Although I did not win the 3000 pound prize, the exhibition had a very good turn out with 300 people showing up at the opening night: an elegant champagne and canapés reception enjoyed by an eclectic crowd.
My work was well received and once more I was pleased to observe how people can immediately relate to my installations breaking the ice and the boundaries between art and everyday life and therefore making communication and exchange more accessible.
Here is a link to a write up on my work by Phoebe Pryor for Art Galleries Magazine      http://www.facebook.com/galleriesartlist

More links to write ups: http://onestoparts.com/review-i-heart-3d-rbs



In view of my Public Practice MFA course, which I am hoping to be able to start in Los Angeles next year, depending on financial funding and on a scholarship, I was really hoping, or better, I could have really used that monetary prize. Altogether I am very pleased to be part of this event and feel happy for Katie Surridge to be the winner of this competition. Katie's work is just amazing and it's definitely a well deserved achievement on her part. 
I will keep applying to other opportunities and awards hoping to be able to eventually cover all the costs of my MFA programme.
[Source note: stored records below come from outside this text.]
Lemma transaction_round_trip_witness :
  decode_transaction (demo_encoding ++ [ #1 ]) = Decoded demo_tx [ #1 ].
Proof.
  apply transaction_round_trip; [|vm_compute; reflexivity..].
  split; simpl; try done; try (intros [|]; done).
Defined.

(** ** Decoding never aborts *)
Definition safe {A} (m : decoder A) : Prop := forall enc, m enc <> DecodeAbort.
(** Every success takes something off the input. *)
Definition eats {A} (m : decoder A) : Prop :=
  forall enc x rest, m enc = Decoded x rest -> (length rest < length enc)%nat.

Create HintDb safe discriminated.

Lemma safe_bind {A C} (m : decoder A) (k : A -> decoder C) : safe m -> (forall x, safe (k x)) -> safe (dbind m k).
Proof. intros H1 H2 enc. unfold dbind. specialize (H1 enc). destruct (m enc); [apply H2|done|done]. Qed.
Lemma safe_within {A} p (m : decoder A) : safe m -> safe (dwithin p m).
Proof. intros H enc. unfold dwithin. specialize (H p). by destruct (m p). Qed.
Lemma safe_ret {A} (x : A) : safe (dret x).
Proof. done. Qed.
Lemma safe_fail {A} e : safe (dfail e : decoder A).
Proof. done. Qed.
Lemma safe_end : safe dend.
Proof. by intros []. Qed.
Lemma safe_reject b e : safe (dreject b e).
Proof. by destruct b. Qed.
Lemma safe_extract i n : safe (extract_payload false i n).
Proof. intros enc. unfold extract_payload. by destruct (_ || _). Qed.
Lemma safe_long b : safe (long_payload false b).
Proof.
  intros enc. unfold long_payload. destruct (_ <=? _); [done|]. destruct (decode_length _); [|done].
  destruct (_ <? _); [done|]. apply safe_extract.
Qed.
Lemma safe_parse_string : safe parse_string_metadata.
Proof.
  intros [|b enc]; [done|]. unfold parse_string_metadata, detail.parse_string_metadata. cbv zeta.
  repeat match goal with |- (if ?c then _ else _) <> _ => destruct c end; try done;
    first [apply safe_extract|apply safe_long].
Qed.
Lemma safe_parse_list : safe parse_list_metadata.
Proof.
  intros [|b enc]; [done|]. unfold parse_list_metadata, parse_list_metadata_, detail.parse_list_metadata. cbv zeta.
  repeat match goal with |- (if ?c then _ else _) <> _ => destruct c end; try done;
    first [apply safe_extract|apply safe_long].
Qed.
#[export] Hint Resolve safe_ret safe_fail safe_end safe_reject safe_parse_string safe_parse_list : safe.

Ltac safe_step :=
  cbv beta;
  lazymatch goal with
  | |- safe (dbind _ _) => apply safe_bind; [|intros ?]
  | |- safe (dwithin _ _) => apply safe_within
  | |- safe (match ?x with _ => _ end) => destruct x
  | |- safe _ => solve [auto with safe nocore]
  end.
Ltac safe := repeat safe_step.

Lemma safe_unsigned n : safe (decode_unsigned n).
Proof. unfold decode_unsigned. safe. Qed.
Lemma safe_fixed n : safe (decode_byte_string_fixed n).
Proof. unfold decode_byte_string_fixed. safe. Qed.
#[export] Hint Resolve safe_unsigned safe_fixed : safe.
Lemma safe_address : safe decode_address.
Proof. unfold decode_address. safe. Qed.
Lemma safe_bytes32 : safe decode_bytes32.
Proof. unfold decode_bytes32. safe. Qed.
Lemma safe_optional_address : safe decode_optional_address.
Proof. unfold decode_optional_address. safe. Qed.
Lemma safe_string : safe decode_string.
Proof. apply safe_parse_string. Qed.
#[export] Hint Resolve safe_address safe_bytes32 safe_optional_address safe_string : safe.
For me this experience at Christie's was also very interesting under other aspects. I don't sell artwork so I feel I have entered a space otherwise most probably restricted to artworks like mine. A little achievement in this world of 'objectification and commodification', I say!

I really would like to thank Shital Pattani, Lisa Howard, George Marsh, Colin Bradley and all the friendly staff at Christie's for their amazing help and support.

Here are some pics of the work which title is:
'IT ALWAYS RAINS ON WET'

Plastic on water, water on plastic, in and out, from the outside to the inside,
Suffocating the thick air, like a storm passing through but here to stay 
And stain the trail of my stream.

An attempt to bring the outdoor world inside: rain, air and recycled plastic bags, captured and imprisoned into a poetic provocation.






A light and airy landscape that is in fact a subtle suffocation.


A Landscape that reflects the sign of our time where the environmental crisis is laced to the economical one.









a web of wire was attached to mobile hooks 
WHAT IS DOWN HAS TO GO UP!









Water inside the bags, water contained restrained and controlled but eventually freed by the laws of nature, evaporating to ether, leaving the bags empty again.